**** MATERIAL PROVIDED
(** *** What a run does: events, outcomes and the monad threading them *)

(** The effects of [main] that the statements below speak about, in the
    order in which they happen. [EvConstruct] is a call of
    [SpecialistAgent(role=...)], [EvSubmit] the hand-over of [agent.run] to
    the pool, [EvSynthesis] the call of [team_agent.run]. Each of the last
    two is one invocation of a chain; how many requests the client sends
    for it is its own matter. *)

Inductive event : Type :=
| EvMakedirs (dir : string)
| EvLoadDotenv
| EvLog (level msg : string)
| EvConstruct (role : string)
| EvSubmit (future : nat) (role template input : string)
| EvSynthesis (cardiologist_report psychologist_report pulmonologist_report : string)
| EvWrite (path text : string).

Inductive outcome (A : Type) : Type :=
| Ret (a : A)
| SysExit (code : Z)
| Raise (e : exn).
Arguments Ret {A} a.
Arguments SysExit {A} code.
Arguments Raise {A} e.

Definition M (A : Type) : Type := list event → list event * outcome A.

#[export] Instance M_ret : MRet M := λ A a t, (t, Ret a).

#[export] Instance M_bind : MBind M := λ A B f m t,
  match m t with
  | (t', Ret a) => f a t'
  | (t', SysExit code) => (t', SysExit code)
  | (t', Raise e) => (t', Raise e)
  end.

Definition emit (e : event) : M unit := λ t, (t ++ [e], Ret tt).
Definition sys_exit {A} (code : Z) : M A := λ t, (t, SysExit code).
Definition raise {A} (e : exn) : M A := λ t, (t, Raise e).

Definition lift_exn {A} (r : exn + A) : M A :=
  match r with
  | inl e => raise e
  | inr a => mret a
  end.

(** [try: m except Exception as e: handler e]; [sys.exit] is not an
    [Exception] and passes through. *)
Definition try_except {A} (m : M A) (handler : exn → M A) : M A := λ t,
  match m t with
  | (t', Raise e) => handler e t'
  | r => r
  end.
********
TASK DIRECTIONS: From the first line of the data above through the line containing "[SpecialistAgent(role=...)], [EvSubmit] the", repeat each line exactly, and add nothing.

ANSWER FOR THIS EXERCISE:
(** *** What a run does: events, outcomes and the monad threading them *)

(** The effects of [main] that the statements below speak about, in the
    order in which they happen. [EvConstruct] is a call of
    [SpecialistAgent(role=...)], [EvSubmit] the hand-over of [agent.run] to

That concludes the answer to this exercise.